PROBLEM DETAILS:
Using the records below, transcribe word for word the stretch from the line that contains "(k + 1)) by lia." through the line that contains "that has the marker. *)", both end lines included, and nothing else.

Recorded data:

╔══

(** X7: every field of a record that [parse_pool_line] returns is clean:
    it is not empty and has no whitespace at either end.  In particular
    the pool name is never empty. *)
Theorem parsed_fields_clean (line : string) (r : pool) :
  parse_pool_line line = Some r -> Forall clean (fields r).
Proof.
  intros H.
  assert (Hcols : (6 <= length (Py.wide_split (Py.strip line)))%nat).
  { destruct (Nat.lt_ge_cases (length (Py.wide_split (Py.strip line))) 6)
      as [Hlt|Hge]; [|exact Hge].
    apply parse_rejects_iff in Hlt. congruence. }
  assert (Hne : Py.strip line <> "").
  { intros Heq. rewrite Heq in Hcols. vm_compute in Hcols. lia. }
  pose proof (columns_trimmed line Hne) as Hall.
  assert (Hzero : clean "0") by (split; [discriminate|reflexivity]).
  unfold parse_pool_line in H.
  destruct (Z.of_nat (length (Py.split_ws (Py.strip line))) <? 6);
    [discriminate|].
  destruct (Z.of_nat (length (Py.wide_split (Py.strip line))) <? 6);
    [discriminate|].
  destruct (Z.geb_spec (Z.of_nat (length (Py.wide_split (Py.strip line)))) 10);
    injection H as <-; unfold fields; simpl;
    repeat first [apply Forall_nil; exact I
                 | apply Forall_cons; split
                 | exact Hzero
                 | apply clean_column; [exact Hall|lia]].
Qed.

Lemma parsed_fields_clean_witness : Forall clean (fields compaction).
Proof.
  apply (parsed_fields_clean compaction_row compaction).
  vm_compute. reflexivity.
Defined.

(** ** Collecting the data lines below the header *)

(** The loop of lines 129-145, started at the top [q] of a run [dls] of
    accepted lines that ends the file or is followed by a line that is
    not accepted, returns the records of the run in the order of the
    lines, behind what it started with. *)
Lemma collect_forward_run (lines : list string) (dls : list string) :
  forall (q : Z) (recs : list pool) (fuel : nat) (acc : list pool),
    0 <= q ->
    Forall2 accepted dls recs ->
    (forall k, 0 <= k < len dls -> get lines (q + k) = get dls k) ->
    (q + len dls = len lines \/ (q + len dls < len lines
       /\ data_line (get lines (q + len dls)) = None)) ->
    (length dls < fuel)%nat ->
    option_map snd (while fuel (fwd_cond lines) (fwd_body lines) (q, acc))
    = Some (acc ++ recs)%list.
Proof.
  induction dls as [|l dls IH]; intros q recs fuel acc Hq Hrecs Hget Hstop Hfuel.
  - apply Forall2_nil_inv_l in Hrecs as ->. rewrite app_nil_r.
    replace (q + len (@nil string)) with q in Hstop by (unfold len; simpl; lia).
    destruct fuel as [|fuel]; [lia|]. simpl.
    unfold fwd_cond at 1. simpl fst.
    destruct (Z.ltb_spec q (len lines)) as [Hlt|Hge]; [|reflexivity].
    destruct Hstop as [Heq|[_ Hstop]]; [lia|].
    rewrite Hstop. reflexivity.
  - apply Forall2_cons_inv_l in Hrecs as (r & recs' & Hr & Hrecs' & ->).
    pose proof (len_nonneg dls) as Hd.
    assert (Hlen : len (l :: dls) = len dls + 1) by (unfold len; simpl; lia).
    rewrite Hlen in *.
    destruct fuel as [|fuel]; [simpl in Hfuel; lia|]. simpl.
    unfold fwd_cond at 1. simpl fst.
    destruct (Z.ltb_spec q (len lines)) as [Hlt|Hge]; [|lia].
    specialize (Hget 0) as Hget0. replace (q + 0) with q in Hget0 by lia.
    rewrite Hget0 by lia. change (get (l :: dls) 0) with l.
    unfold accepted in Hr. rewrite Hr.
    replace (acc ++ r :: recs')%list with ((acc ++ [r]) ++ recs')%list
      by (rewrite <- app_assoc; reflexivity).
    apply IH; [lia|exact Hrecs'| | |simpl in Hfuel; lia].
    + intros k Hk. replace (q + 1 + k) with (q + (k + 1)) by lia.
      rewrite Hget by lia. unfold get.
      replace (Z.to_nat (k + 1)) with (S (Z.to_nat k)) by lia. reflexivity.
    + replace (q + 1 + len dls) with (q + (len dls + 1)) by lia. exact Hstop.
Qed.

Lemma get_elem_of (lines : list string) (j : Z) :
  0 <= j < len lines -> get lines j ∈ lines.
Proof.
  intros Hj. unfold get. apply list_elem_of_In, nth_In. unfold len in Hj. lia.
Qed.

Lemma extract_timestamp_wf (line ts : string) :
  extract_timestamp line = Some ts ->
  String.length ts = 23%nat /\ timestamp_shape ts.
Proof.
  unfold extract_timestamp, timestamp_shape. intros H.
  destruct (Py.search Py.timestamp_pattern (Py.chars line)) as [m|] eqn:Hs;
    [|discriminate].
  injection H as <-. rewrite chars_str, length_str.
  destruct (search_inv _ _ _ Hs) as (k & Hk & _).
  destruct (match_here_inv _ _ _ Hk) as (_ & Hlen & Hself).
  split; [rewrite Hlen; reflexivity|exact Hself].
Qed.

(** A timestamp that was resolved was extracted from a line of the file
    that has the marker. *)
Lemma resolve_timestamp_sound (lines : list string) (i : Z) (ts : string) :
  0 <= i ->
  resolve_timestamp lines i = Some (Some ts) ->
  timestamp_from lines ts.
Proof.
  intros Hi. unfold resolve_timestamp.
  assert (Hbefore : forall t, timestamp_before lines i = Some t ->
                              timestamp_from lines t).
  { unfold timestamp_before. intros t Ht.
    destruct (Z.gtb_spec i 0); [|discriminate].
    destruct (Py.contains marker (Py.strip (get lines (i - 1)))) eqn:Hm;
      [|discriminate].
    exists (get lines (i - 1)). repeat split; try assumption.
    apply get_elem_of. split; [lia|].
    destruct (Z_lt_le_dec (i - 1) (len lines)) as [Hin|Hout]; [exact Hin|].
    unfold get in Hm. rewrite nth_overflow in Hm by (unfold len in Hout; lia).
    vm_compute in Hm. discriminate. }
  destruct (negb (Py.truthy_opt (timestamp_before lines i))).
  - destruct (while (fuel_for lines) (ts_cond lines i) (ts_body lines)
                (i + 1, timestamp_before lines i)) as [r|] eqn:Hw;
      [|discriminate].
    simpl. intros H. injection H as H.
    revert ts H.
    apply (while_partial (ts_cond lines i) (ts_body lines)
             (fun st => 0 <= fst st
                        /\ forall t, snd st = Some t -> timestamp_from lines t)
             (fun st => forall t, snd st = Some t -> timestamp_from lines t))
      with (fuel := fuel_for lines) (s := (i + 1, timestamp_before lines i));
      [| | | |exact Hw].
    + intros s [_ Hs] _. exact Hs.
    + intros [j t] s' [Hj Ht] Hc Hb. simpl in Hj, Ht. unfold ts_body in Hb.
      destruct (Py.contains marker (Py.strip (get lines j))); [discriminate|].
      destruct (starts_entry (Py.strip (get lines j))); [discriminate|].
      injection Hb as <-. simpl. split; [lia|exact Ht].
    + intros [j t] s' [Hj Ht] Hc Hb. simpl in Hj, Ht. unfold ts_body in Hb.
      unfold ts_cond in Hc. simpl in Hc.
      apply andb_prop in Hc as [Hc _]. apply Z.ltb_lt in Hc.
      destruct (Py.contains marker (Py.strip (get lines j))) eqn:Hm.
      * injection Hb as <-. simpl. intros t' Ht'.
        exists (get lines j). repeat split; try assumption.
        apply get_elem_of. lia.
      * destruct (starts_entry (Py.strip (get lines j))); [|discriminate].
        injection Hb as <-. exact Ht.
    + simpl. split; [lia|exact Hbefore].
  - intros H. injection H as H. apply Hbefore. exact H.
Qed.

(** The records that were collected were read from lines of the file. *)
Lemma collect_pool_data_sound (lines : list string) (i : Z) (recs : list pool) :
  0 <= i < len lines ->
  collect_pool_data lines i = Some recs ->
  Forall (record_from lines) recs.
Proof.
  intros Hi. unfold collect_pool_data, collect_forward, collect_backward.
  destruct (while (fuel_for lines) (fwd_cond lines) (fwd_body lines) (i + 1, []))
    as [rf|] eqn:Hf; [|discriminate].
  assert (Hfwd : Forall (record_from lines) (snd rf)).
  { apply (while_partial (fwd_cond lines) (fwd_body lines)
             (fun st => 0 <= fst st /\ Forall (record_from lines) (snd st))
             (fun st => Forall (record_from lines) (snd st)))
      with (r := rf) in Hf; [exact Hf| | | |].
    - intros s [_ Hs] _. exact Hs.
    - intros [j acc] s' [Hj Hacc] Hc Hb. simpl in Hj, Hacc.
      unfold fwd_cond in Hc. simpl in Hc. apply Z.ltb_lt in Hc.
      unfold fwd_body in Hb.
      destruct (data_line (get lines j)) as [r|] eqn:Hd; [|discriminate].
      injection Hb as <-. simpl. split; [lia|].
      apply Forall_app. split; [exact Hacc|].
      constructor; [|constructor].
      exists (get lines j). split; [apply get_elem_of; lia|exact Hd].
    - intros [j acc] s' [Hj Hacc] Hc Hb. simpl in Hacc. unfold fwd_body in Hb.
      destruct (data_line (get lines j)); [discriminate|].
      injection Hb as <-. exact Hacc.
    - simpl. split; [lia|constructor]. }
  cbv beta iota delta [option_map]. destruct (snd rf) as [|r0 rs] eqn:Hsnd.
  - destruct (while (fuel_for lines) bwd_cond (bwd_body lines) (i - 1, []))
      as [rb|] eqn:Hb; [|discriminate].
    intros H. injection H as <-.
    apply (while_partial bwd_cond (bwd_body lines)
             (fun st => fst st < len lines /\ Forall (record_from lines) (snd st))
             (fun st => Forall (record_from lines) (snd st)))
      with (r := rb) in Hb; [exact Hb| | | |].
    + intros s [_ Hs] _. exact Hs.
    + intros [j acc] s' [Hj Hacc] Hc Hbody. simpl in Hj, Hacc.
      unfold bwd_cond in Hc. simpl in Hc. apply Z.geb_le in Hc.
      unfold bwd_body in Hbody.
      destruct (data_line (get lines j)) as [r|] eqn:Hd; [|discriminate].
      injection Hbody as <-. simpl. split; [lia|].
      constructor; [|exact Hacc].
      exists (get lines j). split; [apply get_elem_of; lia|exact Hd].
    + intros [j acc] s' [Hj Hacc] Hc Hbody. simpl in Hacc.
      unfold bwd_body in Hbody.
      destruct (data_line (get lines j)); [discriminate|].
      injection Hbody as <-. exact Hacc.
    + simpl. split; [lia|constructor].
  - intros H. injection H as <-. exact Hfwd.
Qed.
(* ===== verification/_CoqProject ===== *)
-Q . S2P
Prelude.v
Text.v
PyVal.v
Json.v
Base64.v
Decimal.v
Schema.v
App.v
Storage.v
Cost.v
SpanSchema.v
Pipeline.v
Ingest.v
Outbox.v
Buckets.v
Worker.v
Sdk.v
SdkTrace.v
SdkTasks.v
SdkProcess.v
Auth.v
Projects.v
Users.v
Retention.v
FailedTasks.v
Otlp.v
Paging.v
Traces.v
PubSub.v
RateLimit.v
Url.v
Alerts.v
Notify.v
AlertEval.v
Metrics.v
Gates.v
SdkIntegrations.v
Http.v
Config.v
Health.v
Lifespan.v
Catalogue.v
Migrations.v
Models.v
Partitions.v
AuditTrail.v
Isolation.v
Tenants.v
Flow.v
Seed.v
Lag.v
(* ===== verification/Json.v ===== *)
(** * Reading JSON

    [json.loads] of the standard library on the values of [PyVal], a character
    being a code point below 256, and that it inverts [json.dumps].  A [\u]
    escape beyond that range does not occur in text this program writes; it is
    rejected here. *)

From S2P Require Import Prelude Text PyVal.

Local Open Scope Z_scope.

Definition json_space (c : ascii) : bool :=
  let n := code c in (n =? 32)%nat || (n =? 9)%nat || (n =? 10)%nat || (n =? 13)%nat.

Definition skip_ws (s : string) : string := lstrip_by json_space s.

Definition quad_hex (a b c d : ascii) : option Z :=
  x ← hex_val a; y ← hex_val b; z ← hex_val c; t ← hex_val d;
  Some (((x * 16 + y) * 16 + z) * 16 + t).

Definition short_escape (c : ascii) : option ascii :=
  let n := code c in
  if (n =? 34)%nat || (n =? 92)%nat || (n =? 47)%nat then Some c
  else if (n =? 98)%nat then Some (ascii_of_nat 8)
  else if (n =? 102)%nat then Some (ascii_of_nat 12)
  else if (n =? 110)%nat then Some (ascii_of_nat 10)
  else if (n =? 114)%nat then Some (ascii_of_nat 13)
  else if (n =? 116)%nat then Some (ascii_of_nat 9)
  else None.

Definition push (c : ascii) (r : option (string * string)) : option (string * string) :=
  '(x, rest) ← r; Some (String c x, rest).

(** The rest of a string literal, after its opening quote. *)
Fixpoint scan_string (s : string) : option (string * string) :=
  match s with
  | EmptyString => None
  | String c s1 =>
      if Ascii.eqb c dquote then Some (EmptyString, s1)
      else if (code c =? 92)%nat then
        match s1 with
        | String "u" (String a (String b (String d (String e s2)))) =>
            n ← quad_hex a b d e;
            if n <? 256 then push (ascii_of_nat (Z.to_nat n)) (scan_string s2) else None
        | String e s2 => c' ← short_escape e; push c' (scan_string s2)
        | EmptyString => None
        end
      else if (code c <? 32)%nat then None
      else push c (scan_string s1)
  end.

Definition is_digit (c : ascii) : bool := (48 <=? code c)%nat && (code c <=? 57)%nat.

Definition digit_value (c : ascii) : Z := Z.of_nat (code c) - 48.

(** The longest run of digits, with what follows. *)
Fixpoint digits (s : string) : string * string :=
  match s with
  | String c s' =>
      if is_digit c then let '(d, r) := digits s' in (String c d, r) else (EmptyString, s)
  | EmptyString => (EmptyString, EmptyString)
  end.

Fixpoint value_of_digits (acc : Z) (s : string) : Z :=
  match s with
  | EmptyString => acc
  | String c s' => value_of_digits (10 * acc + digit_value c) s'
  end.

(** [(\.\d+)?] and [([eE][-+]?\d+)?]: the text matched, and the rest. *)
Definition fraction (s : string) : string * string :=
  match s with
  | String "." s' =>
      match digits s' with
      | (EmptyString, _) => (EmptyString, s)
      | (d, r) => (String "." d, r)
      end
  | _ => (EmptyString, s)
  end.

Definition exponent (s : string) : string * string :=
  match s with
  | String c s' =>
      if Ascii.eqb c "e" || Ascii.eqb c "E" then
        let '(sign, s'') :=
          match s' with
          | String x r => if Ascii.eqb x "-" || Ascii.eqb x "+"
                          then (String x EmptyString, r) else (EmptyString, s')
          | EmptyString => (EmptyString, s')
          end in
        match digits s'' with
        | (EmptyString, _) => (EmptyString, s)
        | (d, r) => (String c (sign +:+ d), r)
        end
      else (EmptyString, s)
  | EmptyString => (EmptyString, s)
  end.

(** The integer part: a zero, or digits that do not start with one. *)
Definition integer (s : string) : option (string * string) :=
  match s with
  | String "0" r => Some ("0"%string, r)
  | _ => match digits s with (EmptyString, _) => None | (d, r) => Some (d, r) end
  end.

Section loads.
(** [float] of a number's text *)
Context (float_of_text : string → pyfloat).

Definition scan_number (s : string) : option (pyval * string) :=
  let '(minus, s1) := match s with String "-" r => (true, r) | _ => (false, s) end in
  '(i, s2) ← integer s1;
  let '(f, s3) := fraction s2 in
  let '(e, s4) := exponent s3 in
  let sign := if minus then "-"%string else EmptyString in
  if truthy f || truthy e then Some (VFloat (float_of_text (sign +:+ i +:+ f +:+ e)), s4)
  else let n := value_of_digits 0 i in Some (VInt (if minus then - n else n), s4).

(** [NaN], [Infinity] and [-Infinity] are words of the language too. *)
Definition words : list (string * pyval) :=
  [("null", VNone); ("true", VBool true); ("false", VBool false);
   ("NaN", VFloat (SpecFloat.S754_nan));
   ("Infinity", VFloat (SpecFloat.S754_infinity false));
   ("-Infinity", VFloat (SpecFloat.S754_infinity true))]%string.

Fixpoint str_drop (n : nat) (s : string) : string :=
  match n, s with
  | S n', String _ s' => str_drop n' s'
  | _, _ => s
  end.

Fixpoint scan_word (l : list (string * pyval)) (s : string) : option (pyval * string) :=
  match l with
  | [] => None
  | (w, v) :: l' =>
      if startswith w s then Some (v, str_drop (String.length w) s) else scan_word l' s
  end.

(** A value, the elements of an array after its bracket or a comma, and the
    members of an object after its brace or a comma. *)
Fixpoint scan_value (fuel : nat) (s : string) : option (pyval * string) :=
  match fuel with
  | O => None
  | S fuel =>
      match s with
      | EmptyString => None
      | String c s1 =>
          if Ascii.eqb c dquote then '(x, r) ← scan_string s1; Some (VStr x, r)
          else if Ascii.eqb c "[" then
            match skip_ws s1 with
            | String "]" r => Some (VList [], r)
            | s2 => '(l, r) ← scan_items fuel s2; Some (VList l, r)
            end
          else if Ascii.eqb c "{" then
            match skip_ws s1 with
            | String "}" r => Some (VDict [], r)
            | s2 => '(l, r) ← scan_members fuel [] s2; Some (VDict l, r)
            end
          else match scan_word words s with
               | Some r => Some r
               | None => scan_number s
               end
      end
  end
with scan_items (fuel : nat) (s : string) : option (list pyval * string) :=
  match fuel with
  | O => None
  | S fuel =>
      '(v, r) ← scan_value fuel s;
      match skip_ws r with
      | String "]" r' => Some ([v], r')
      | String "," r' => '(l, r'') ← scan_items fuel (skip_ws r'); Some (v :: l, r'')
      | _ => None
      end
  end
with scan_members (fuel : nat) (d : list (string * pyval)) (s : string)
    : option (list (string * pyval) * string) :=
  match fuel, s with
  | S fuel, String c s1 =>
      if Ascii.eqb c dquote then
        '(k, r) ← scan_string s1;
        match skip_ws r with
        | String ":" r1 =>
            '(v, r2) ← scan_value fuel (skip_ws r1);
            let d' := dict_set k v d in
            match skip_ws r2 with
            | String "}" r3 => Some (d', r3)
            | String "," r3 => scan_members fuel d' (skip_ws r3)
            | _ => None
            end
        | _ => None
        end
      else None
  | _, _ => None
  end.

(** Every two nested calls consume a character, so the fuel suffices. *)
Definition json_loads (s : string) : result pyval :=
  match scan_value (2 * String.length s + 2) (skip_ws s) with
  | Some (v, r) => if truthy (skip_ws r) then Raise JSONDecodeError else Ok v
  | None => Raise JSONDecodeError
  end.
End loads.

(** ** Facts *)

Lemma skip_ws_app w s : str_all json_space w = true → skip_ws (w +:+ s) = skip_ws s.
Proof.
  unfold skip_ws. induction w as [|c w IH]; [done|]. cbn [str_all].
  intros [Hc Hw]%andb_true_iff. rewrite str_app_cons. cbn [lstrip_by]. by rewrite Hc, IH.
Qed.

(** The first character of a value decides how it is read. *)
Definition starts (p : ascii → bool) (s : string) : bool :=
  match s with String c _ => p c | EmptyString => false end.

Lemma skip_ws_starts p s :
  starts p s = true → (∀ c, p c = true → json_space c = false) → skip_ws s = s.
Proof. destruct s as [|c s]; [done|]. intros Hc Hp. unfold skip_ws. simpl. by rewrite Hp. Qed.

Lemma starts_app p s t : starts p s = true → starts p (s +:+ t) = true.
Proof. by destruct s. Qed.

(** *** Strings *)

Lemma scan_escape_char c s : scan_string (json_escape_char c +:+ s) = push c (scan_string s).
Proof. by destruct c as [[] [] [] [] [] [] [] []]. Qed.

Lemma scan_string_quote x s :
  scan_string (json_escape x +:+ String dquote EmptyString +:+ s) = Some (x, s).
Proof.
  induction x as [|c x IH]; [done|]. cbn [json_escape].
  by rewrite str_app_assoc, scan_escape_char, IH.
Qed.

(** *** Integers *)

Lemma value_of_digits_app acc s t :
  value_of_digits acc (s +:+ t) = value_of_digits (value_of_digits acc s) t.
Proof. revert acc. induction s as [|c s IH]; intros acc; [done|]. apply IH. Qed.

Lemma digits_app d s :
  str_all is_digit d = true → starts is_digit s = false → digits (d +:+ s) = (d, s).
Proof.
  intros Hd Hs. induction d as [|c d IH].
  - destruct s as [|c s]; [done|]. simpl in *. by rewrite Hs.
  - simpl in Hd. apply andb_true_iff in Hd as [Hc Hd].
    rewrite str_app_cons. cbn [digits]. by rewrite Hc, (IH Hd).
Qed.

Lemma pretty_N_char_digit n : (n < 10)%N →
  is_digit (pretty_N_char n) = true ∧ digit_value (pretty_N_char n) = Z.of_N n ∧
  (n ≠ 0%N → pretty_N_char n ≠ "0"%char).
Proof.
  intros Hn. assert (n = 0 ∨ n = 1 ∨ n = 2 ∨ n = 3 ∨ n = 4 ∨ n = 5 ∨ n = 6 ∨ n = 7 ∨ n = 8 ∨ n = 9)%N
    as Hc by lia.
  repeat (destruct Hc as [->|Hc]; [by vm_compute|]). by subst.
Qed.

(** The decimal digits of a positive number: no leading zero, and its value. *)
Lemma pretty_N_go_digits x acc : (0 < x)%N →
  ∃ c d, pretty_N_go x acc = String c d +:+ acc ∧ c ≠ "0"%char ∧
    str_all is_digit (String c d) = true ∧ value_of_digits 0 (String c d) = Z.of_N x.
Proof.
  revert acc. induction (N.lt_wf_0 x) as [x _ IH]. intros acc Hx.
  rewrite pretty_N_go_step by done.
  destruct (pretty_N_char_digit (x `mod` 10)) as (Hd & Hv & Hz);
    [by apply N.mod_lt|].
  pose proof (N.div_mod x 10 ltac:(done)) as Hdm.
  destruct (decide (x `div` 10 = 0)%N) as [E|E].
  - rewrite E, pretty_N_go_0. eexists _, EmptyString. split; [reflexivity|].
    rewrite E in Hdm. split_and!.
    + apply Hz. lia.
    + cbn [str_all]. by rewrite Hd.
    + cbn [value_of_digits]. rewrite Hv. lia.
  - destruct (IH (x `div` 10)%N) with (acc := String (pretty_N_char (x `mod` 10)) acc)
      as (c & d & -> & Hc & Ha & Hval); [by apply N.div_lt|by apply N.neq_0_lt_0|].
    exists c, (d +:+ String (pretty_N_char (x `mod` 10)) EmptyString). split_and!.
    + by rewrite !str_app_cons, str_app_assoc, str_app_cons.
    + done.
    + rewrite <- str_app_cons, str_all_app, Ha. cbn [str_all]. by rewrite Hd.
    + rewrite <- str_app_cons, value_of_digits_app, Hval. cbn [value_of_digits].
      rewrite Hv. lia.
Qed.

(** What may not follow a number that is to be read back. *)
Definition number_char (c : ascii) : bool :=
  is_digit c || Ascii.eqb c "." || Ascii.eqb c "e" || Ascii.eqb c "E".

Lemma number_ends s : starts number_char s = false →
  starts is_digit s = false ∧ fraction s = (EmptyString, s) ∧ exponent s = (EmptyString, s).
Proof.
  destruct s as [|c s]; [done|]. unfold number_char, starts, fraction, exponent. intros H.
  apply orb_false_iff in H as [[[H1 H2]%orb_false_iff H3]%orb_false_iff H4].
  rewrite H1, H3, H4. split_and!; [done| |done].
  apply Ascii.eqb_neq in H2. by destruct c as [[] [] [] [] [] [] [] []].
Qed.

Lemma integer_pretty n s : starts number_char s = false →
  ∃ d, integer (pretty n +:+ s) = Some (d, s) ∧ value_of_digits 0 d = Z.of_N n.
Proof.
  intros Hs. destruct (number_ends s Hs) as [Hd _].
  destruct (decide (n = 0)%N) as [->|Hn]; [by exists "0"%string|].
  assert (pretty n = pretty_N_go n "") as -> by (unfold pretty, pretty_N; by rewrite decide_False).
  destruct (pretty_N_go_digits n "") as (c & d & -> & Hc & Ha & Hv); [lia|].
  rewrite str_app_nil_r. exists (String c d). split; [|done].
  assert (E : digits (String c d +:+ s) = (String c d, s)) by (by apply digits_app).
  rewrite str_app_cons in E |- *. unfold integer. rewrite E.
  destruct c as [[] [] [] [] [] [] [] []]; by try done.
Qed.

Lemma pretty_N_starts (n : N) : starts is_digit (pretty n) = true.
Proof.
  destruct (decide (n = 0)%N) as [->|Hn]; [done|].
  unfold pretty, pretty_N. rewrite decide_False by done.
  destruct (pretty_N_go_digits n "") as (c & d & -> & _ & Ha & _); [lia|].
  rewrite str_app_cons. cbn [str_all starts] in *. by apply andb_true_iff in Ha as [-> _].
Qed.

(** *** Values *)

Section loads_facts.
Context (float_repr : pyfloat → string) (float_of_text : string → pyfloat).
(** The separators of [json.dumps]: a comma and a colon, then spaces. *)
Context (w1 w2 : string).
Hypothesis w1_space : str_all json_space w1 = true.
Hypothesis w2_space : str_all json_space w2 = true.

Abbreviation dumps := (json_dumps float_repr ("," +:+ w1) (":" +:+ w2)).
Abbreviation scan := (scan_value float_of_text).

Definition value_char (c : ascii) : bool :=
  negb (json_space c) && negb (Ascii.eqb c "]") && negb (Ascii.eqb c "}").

╚══

OUTPUT:
    + intros k Hk. replace (q + 1 + k) with (q + (k + 1)) by lia.
      rewrite Hget by lia. unfold get.
      replace (Z.to_nat (k + 1)) with (S (Z.to_nat k)) by lia. reflexivity.
    + replace (q + 1 + len dls) with (q + (len dls + 1)) by lia. exact Hstop.
Qed.

Lemma get_elem_of (lines : list string) (j : Z) :
  0 <= j < len lines -> get lines j ∈ lines.
Proof.
  intros Hj. unfold get. apply list_elem_of_In, nth_In. unfold len in Hj. lia.
Qed.

Lemma extract_timestamp_wf (line ts : string) :
  extract_timestamp line = Some ts ->
  String.length ts = 23%nat /\ timestamp_shape ts.
Proof.
  unfold extract_timestamp, timestamp_shape. intros H.
  destruct (Py.search Py.timestamp_pattern (Py.chars line)) as [m|] eqn:Hs;
    [|discriminate].
  injection H as <-. rewrite chars_str, length_str.
  destruct (search_inv _ _ _ Hs) as (k & Hk & _).
  destruct (match_here_inv _ _ _ Hk) as (_ & Hlen & Hself).
  split; [rewrite Hlen; reflexivity|exact Hself].
Qed.

(** A timestamp that was resolved was extracted from a line of the file
    that has the marker. *)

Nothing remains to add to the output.